── Records for the task ──

(** ** What each method does, in one step

    The effect of a whole method body on a ledger, obtained by running the
    embedding.  In particular no method raises: [ensure] precedes every
    subscript and a guard precedes every division. *)

Lemma ensure_run sym l :
  ensure sym l = Returns () (store l sym (position_of l sym)).
Proof.
  unfold ensure, contains, setitem, store, position_of, mbind, M_bind, mret, M_ret.
  destruct l as [r ps]; cbn [positions realized_pnl].
  destruct (ps !! sym) as [v|] eqn:E.
  - rewrite bool_decide_eq_true_2 by eauto. cbn. by rewrite insert_id.
  - rewrite bool_decide_eq_false_2; [done |]. by intros [? ?].
Qed.

Lemma bind_run {A B} (m : M A) (f : A → M B) l :
  (m ≫= f) l = match m l with Returns a l' => f a l' | Raises e => Raises e end.
Proof. reflexivity. Qed.

Lemma ret_run {A} (a : A) l : mret (M := M) a l = Returns a l.
Proof. reflexivity. Qed.

Lemma getitem_store sym v l :
  getitem sym (store l sym v) = Returns sym (store l sym v).
Proof. unfold getitem, store; cbn. by rewrite lookup_insert_eq. Qed.

Lemma read_qty_store sym v l :
  read_qty sym (store l sym v) = Returns (qty v) (store l sym v).
Proof. unfold read_qty, store; cbn. by rewrite lookup_insert_eq. Qed.

Lemma read_avg_entry_store sym v l :
  read_avg_entry sym (store l sym v) = Returns (avg_entry v) (store l sym v).
Proof. unfold read_avg_entry, store; cbn. by rewrite lookup_insert_eq. Qed.

Lemma write_qty_store sym v x l :
  write_qty sym x (store l sym v)
  = Returns () (store l sym (mkPosition x (avg_entry v))).
Proof.
  unfold write_qty, store; cbn.
  by rewrite alter_insert_eq.
Qed.

Lemma write_avg_entry_store sym v x l :
  write_avg_entry sym x (store l sym v)
  = Returns () (store l sym (mkPosition (qty v) x)).
Proof.
  unfold write_avg_entry, store; cbn.
  by rewrite alter_insert_eq.
Qed.

Lemma add_realized_pnl_store sym v x l :
  add_realized_pnl x (store l sym v)
  = Returns () (store (mkLedger (realized_pnl l + x) (positions l)) sym v).
Proof. reflexivity. Qed.

Lemma truediv_run x y l : y ≠ 0 → truediv x y l = Returns (x / y) l.
Proof. intros. unfold truediv. by rewrite decide_False. Qed.

(** Rewrites one statement of a method body at a time. *)
Ltac run_step :=
  first
    [ rewrite bind_run
    | rewrite ret_run
    | rewrite ensure_run
    | rewrite getitem_store
    | rewrite read_qty_store
    | rewrite read_avg_entry_store
    | rewrite write_qty_store
    | rewrite write_avg_entry_store
    | rewrite add_realized_pnl_store
    | rewrite truediv_run by (auto using Qc_pos_ne_0, Qc_nle_pos) ];
  cbn [qty avg_entry].

Lemma buy_run sym price usdt_notional l :
  let p := position_of l sym in
  let f := if decide (0 < price) then usdt_notional / price else 0 in
  let new_qty := qty p + f in
  buy sym price usdt_notional l
  = Returns f
      (store l sym
         (if decide (new_qty ≤ 0) then mkPosition 0 0
          else mkPosition new_qty
                 (if decide (0 < qty p)
                  then (avg_entry p * qty p + price * f) / new_qty
                  else price))).
Proof.
  intros p f new_qty. subst p f new_qty. unfold buy.
  repeat run_step.
  destruct (decide (0 < price)) as [Hp|Hp]; repeat run_step;
    (destruct (decide (_ ≤ 0)) as [Hn|Hn]; repeat run_step; [done |]);
    (destruct (decide (0 < qty _)) as [Hq|Hq]; by repeat run_step).
Qed.

Lemma sell_run sym price usdt_notional l :
  let p := position_of l sym in
  let desired := if decide (0 < price) then usdt_notional / price else 0 in
  let f := py_min (qty p) desired in
  sell sym price usdt_notional l
  = if decide (f ≤ 0) then Returns 0 (store l sym p)
    else Returns f
           (store (mkLedger (realized_pnl l + (price - avg_entry p) * f)
                     (positions l))
              sym
              (if decide (qty p - f ≤ 0) then mkPosition 0 0
               else mkPosition (qty p - f) (avg_entry p))).
Proof.
  intros p desired f. subst p desired f. unfold sell.
  repeat run_step.
  destruct (decide (0 < price)) as [Hp|Hp]; repeat run_step;
    (destruct (decide (py_min _ _ ≤ 0)) as [Hf|Hf]; repeat run_step; [done |]);
    (destruct (decide (_ - _ ≤ 0)) as [Hr|Hr]; by repeat run_step).
Qed.

Lemma unrealized_run sym price l :
  let p := position_of l sym in
  unrealized sym price l
  = Returns (if decide (0 < qty p) then (price - avg_entry p) * qty p else 0)
      (store l sym p).
Proof.
  intros p. subst p. unfold unrealized.
  repeat run_step.
  destruct (decide (0 < qty _)); by repeat run_step.
Qed.

(** Reading a ledger after [store]. *)
Lemma position_of_store l sym v s :
  position_of (store l sym v) s = if decide (sym = s) then v else position_of l s.
Proof.
  unfold position_of, store; cbn. rewrite lookup_insert.
  by case_decide.
Qed.

Lemma position_of_store_eq l sym v : position_of (store l sym v) sym = v.
Proof. rewrite position_of_store. by rewrite decide_True. Qed.

Lemma position_of_store_ne l sym v s :
  sym ≠ s → position_of (store l sym v) s = position_of l s.
Proof. intros. rewrite position_of_store. by rewrite decide_False. Qed.

Lemma store_position_of l sym s :
  position_of (store l sym (position_of l sym)) s = position_of l s.
Proof. rewrite position_of_store. case_decide; by subst. Qed.

Lemma lookup_store l sym v s :
  positions (store l sym v) !! s
  = if decide (sym = s) then Some v else positions l !! s.
Proof. unfold store; cbn. apply lookup_insert. Qed.

(** ** Properties of every stored position *)

Lemma all_positions_new P : all_positions P Ledger_new.
Proof. apply map_Forall_empty. Qed.

Lemma all_positions_store P l sym v :
  P v → all_positions P l → all_positions P (store l sym v).
Proof. intros Hv Hl. unfold all_positions, store; cbn. by apply map_Forall_insert_2. Qed.

Lemma all_positions_position_of P l sym :
  P Position_new → all_positions P l → P (position_of l sym).
Proof.
  intros H0 Hl. unfold position_of.
  destruct (positions l !! sym) as [v|] eqn:E; [|done].
  apply (Hl _ _ E).
Qed.

Lemma all_positions_lookup P l sym v :
  all_positions P l → positions l !! sym = Some v → P v.
Proof. intros Hl E. apply (Hl _ _ E). Qed.

(** An invariant kept by every permitted call holds after each call of a
    sequence, and the sequence runs to its end. *)
Lemma run_invariant (Inv : Ledger → Prop) (ok : call → Prop) :
  (∀ c l, ok c → Inv l → ∃ l', perform c l = Returns () l' ∧ Inv l') →
  ∀ cs l, Forall ok cs → Inv l →
    ∃ ls l', run cs l = Returns ls l' ∧ Forall Inv ls ∧ length ls = length cs.
Proof.
  intros Hstep cs. induction cs as [|c cs IH]; intros l Hok Hl.
  - exists [], l. by repeat split.
  - apply Forall_cons in Hok as [Hc Hcs].
    destruct (Hstep c l Hc Hl) as (l1 & E1 & Hl1).
    destruct (IH l1 Hcs Hl1) as (ls & l' & E & Hls & Hlen).
    exists (l1 :: ls), l'. cbn [run].
    rewrite bind_run, E1, bind_run. unfold snapshot at 1.
    rewrite bind_run, E, ret_run.
    repeat split; [by constructor | cbn; by rewrite Hlen].
Qed.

───

__Task objective__. Copy out the lines of the data where the word "exists" can be found.

__Output for this exercise__.
  - exists [], l. by repeat split.
    exists (l1 :: ls), l'. cbn [run].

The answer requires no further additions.